Opinion
EP-04-CA-263-DB.
January 4, 2007
MEMORANDUM OPINION AND ORDER
On this day, the Court considered Defendant Steven Robinson's "Motion For Summary Judgment And Brief In Support," filed on October 11, 2006. On October 24, 2006, Plaintiff David Martinez filed a Response, to which Robinson filed a Reply on October 27, 2006. After due consideration, the Court is of the opinion that Defendant's Motion for Summary Judgment should be granted.
BACKGROUND
This is a civil rights case under Title 42 U.S.C. § 1983. On October 26, 2000, pursuant to an "Agreed Dispositional Judgment And Order Of Commitment To The Texas Youth Commission Under An Indeterminate Sentence" ("Judgment"), Judge Philip R. Martinez sentenced Plaintiff to "be incarcerated for an indeterminate period of nine (9) months to twenty-four (24) months." On November 12, 2000, Plaintiff was committed to the Texas Youth Commission's ("TYC") custody. Judge Martinez entered the Judgment on November 13, 2000, and further indicated that Plaintiff should receive credit for the time he had served in detention prior to the Judge's entry of the Judgment. Specifically, Judge Martinez noted that Plaintiff had already spent 78 days in detention. Plaintiff was incarcerated by the TYC at its San Saba State School. At all relevant times, Defendant Steven Robinson served as the TYC's Executive Director, and was responsible for Plaintiff's release.
Because the Motion before the Court falls under FED. R. CIV. P. 56, all inferences are viewed in a light most favorable to Plaintiff. See Calbillo v. Cavender Oldsmobile, Inc, 288 F.3d 721, 725 (5th Cir. 2002).

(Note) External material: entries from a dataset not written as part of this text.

(* ------------------------------------------------------------------ *)
(** ** Concrete inputs *)

Module Samples.

(** Integer arithmetic standing in for floats, to evaluate the
    extraction on a concrete analysis ([flog10] and [fsqrt] are integer
    stand-ins). *)
#[export] Instance NpOps_Z : NpOps Z := {|
  fzero := 0%Z; fadd := Z.add; fsub := Z.sub; fmul := Z.mul; fdiv := Z.div;
  fabs := Z.abs; fsqrt := Z.sqrt; flog10 := Z.log2; of_nat := Z.of_nat; fltb := Z.ltb;
  f_minus_ten := (-10)%Z; f_eps := 0%Z
|}.

(** An analysis with no voiced frame: in every frame the bin of largest
    magnitude carries pitch 0. *)
Definition unvoiced_analysis : @Extraction.Analysis Z :=
  Extraction.mkAnalysis (fun i => [Z.of_nat i; 3%Z])
    [([0; 0]%Z, [1; 2]%Z); ([0; 5]%Z, [3; 1]%Z)]
    [1000; 1200]%Z [1; 2]%Z [4; 6; 5]%Z [1; 1]%Z.

(** [_calculate_vocal_metrics] with health score 80 on an empty feature
    dictionary. *)
Definition run80 : option (VocalMetrics.VocalMetrics * PyRandom.RState) :=
  VocalMetrics.calculate_vocal_metrics_fuel 20 ∅ 80.
Definition vm80 : VocalMetrics.VocalMetrics :=
  match run80 with Some (vm, _) => vm | None => VocalMetrics.assemble ∅ 0 0 0 0 end.
Definition st80 : PyRandom.RState :=
  match run80 with Some (_, s) => s | None => PyRandom.seed 0 end.

End Samples.

(* ------------------------------------------------------------------ *)
(** ** Further concrete inputs *)

Module MoreSamples.
Import Reals.

(** A 1 MB file that decodes to 1500 samples at 100 Hz: 15 s. *)
Definition fs_15s : Validation.AudioFS :=
  Validation.mkAudioFS (fun _ => true) (fun _ => 1048576%Z) (fun _ => Some (1500%nat, 100%Z)).

(** An environment in which both files exist and deserialise. *)
Definition env_good : Gateway.Env :=
  Gateway.mkEnv (fun _ => None) "/srv/app" (fun _ => true)
    (fun _ => Some Gateway.constant_classifier) (fun _ => Some Gateway.identity_scaler).

(** A feature dictionary with a pitch standard deviation of 3. *)
Definition features_std3 : gmap string Q := <["pitch_std" := 3%Q]> ∅.

Definition run80_std3 : option (VocalMetrics.VocalMetrics * PyRandom.RState) :=
  VocalMetrics.calculate_vocal_metrics_fuel 20 features_std3 80.
Definition vm80_std3 : VocalMetrics.VocalMetrics :=
  match run80_std3 with Some (vm, _) => vm | None => VocalMetrics.assemble ∅ 0 0 0 0 end.
Definition st80_std3 : PyRandom.RState :=
  match run80_std3 with Some (_, s) => s | None => PyRandom.seed 0 end.

(** An analysis whose first frame is voiced at pitch 120. *)
Definition voiced_analysis : @Extraction.Analysis Z :=
  Extraction.mkAnalysis (fun i => [Z.of_nat i; 3%Z])
    [([0; 120]%Z, [1; 5]%Z); ([0; 0]%Z, [3; 1]%Z)]
    [1000; 1200]%Z [1; 2]%Z [4; 6; 5]%Z [1; 1]%Z.

(** A [generate_prediction] result for a float probability, built as
    [generate_prediction] builds it (for a probability in [[0, 1]] both
    scores are defined; the default 0 is never taken in the samples). *)
Definition result_for (p : SpecFloat.spec_float) : ResultDocument.PredictionResult unit :=
  let risk_level := Scores64.calculate_risk_level p in
  ResultDocument.mkPredictionResult 0%Z (Float64.val p) risk_level (Scores.map_to_status risk_level)
    (default 0%Z (Scores64.calculate_confidence p)) (default 0%Z (Scores64.calculate_health_score p)) tt
    (VocalMetrics.assemble ∅ 0 0 0 0).
Lemma engine_step_inv media a st st' :
  engine_inv st → engine_step media a st = Some st' → engine_inv st'.
Proof.
  destruct st as [ph w]. intros [Hc Hs]. simpl in Hc, Hs.
  destruct a as [|now ok|alive|alive| |title filepath duration source added_by uid now];
    destruct ph as [|video updated retries|video updated retries|]; simpl; try done.
  - (* Fetch *)
    destruct (get_next_video w) as [[[[video|] [updated|]]|e] w1] eqn:Hget;
      try (intros [= <-]; split; [by eapply (uncontended_kept _ _ _ _ keeps_contended_get_next_video Hget)|done]).
    case_bool_decide; intros [= <-];
      (split; [by eapply (uncontended_kept _ _ _ _ keeps_contended_get_next_video Hget)|]);
      [done|].
    simpl. exists []. rewrite app_nil_r.
    rewrite (keeps_store_get_next_video _ _ _ Hget).
    by eapply get_next_video_front.
  - (* Begin *)
    destruct (retries <? retry_limit)%nat; [|done].
    destruct (play_video_begin media ok video updated now w) as [[started|e] w1] eqn:Hbegin;
      intros [= <-]; simpl.
    + split; [by eapply (uncontended_kept _ _ _ _ (keeps_contended_play_video_begin _ _ _ _ _) Hbegin)|].
      destruct started; [|done]. simpl.
      destruct (play_video_begin_store _ _ _ _ _ _ _ _ (Hc PLAYLIST) Hbegin) as [->|?]; done.
    + split; [by eapply (uncontended_kept _ _ _ _ (keeps_contended_play_video_begin _ _ _ _ _) Hbegin)|].
      simpl.
      destruct (play_video_begin_store _ _ _ _ _ _ _ _ (Hc PLAYLIST) Hbegin) as [->|?]; done.
  - (* Tick *)
    unfold mbind, St_bind, bind.
    destruct (stream_tick alive w) as [[leave|e] w1] eqn:Htick.
    + pose proof (uncontended_kept _ _ _ _ (keeps_contended_stream_tick _) Htick Hc) as Hc1.
      destruct leave.
      * destruct (play_video_end_ok w1 alive updated Hc1) as (w2 & Hend & _ & Hc2).
        rewrite Hend. simpl. intros [= <-]. split; [|done].
        intros p. simpl. rewrite Hc2. apply Hc1.
      * simpl. intros [= <-]. split; [done|]. simpl.
        by rewrite (keeps_store_stream_tick _ _ _ _ Htick).
    + pose proof (uncontended_kept _ _ _ _ (keeps_contended_stream_tick _) Htick Hc) as Hc1.
      simpl. intros [= <-]. split; [done|]. simpl.
      by rewrite (keeps_store_stream_tick _ _ _ _ Htick).
  - (* Finish *)
    destruct (play_video_end_ok w alive updated Hc) as (w2 & Hend & _ & Hc2).
    rewrite Hend. simpl. intros [= <-]. split; [|done].
    intros p. simpl. rewrite Hc2. apply Hc.
  - (* GiveUp: not enabled below the ceiling; at the ceiling the entry is dropped *)
    destruct (retries <? retry_limit)%nat; [done|].
    assert (keeps contended (clear_now_playing;; write_updated_playlist updated)) as Hk
      by keeps_tac.
    destruct ((clear_now_playing;; write_updated_playlist updated)
                (add_log ERROR "Video failed after max retries. Skipping." w))
      as [[u|e] w1] eqn:Hdrop;
      intros [= <-]; (split; [|done]); simpl;
      eapply (uncontended_kept _ _ _ _ Hk Hdrop), uncontended_add_log, Hc.
  - (* Produce, idle *)
    intros [= <-]. split; [|done]. simpl.
    eapply (uncontended_kept _ _ _ _ (keeps_contended_add_to_queue _ _ _ _ _ _ _)); [|exact Hc].
    apply surjective_pairing.
  - (* Produce, an entry loaded *)
    intros [= <-]. destruct Hs as [extra Hq].
    destruct (add_to_queue_appends w _ title filepath duration source added_by uid now Hq
                (Hc PLAYLIST)) as (w1 & Hadd & Hq1 & Hc1 & _).
    rewrite Hadd. simpl. split.
    + intros p. simpl. rewrite Hc1. apply Hc.
    + simpl. eexists. rewrite Hq1. simpl. by rewrite <- app_assoc.
  - (* Produce, an entry streaming *)
    intros [= <-]. destruct Hs as [extra Hq].
    destruct (add_to_queue_appends w _ title filepath duration source added_by uid now Hq
                (Hc PLAYLIST)) as (w1 & Hadd & Hq1 & Hc1 & _).
    rewrite Hadd. simpl. split.
    + intros p. simpl. rewrite Hc1. apply Hc.
    + simpl. eexists. rewrite Hq1. simpl. by rewrite <- app_assoc.
  - (* Produce, crashed *)
    intros [= <-]. split; [|done]. simpl.
    eapply (uncontended_kept _ _ _ _ (keeps_contended_add_to_queue _ _ _ _ _ _ _)); [|exact Hc].
    apply surjective_pairing.
Qed.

On September 4, 2002, Plaintiff filed an "Application For Issuance Of Writ Of Habeas Corpus," in the 65th Judicial District Court of El Paso County, Texas. Therein, Plaintiff challenged his continued detention by the TYC under the Judgment, asserting that he had been incarcerated for twenty-four months as of August 30, 2002. Plaintiff prayed that the court issue a writ of habeas corpus, and order his release. Under Defendant's supervision, the TYC's legal counsel handled this matter. On September 19, 2002, Judge Alfredo Chavez granted Plaintiff's "Application For Issuance Of Writ Of Habeas Corpus," and ordered Plaintiff immediately released.
On July 6, 2004, Plaintiff initiated this lawsuit against the TYC and Defendant alleging violations of civil rights guaranteed under the federal and Texas constitutions, as well as claims for false imprisonment, intentional infliction of emotional distress, negligence, and malicious abuse of process. By Order dated September 27, 2005, the Court granted Defendant's Motion to Dismiss, and dismissed all claims against Defendant Robinson in his official capacity, as well as all claims against Defendant TYC. Plaintiff filed his Sixth Amended Complaint ("Complaint"), on January 17, 2006. Further, by Order dated April 24, 2006, the Court denied Defendant's Motion to Dismiss based on qualified immunity, but dismissed Plaintiff's state law claims based on respondeat superior liability. The instant Motion followed.
The Court notes that there have been a flurry of pleadings in this case. For completeness and brevity, the Court only highlights the most recent and relevant pleadings.
On December 21, 2005, the Court dismissed these same claims, asserted under the Texas Tort Claims Act, TEXAS CIV. PRAC. REM. CODE § 101.001, et seq.
STANDARD
Summary judgment should be granted only where "the pleadings, depositions, answers to interrogatories, and admissions on file, together with the affidavits, if any, show that there is no genuine issue as to any material fact and that the moving party is entitled to a judgment as a matter of law." FED. R. CIV. P. 56(c). The party that moves for summary judgment bears the initial burden of identifying those portions of the pleadings and discovery on file, together with any affidavits, which it believes demonstrate the absence of a genuine issue of material fact. See, e.g., Celotex Corp. v. Catrett, 477 U.S. 317, 323 (1986). A material fact is not one that is established conclusively, but rather showing a dispute that requires a fact finder to resolve the truth of the matter. Anderson, 477 U.S. at 249. "More important . . . summary judgment will not lie if the dispute about a material fact is `genuine,' that is, if the evidence is such that a reasonable jury could return a verdict for the nonmoving party." Id. at 248.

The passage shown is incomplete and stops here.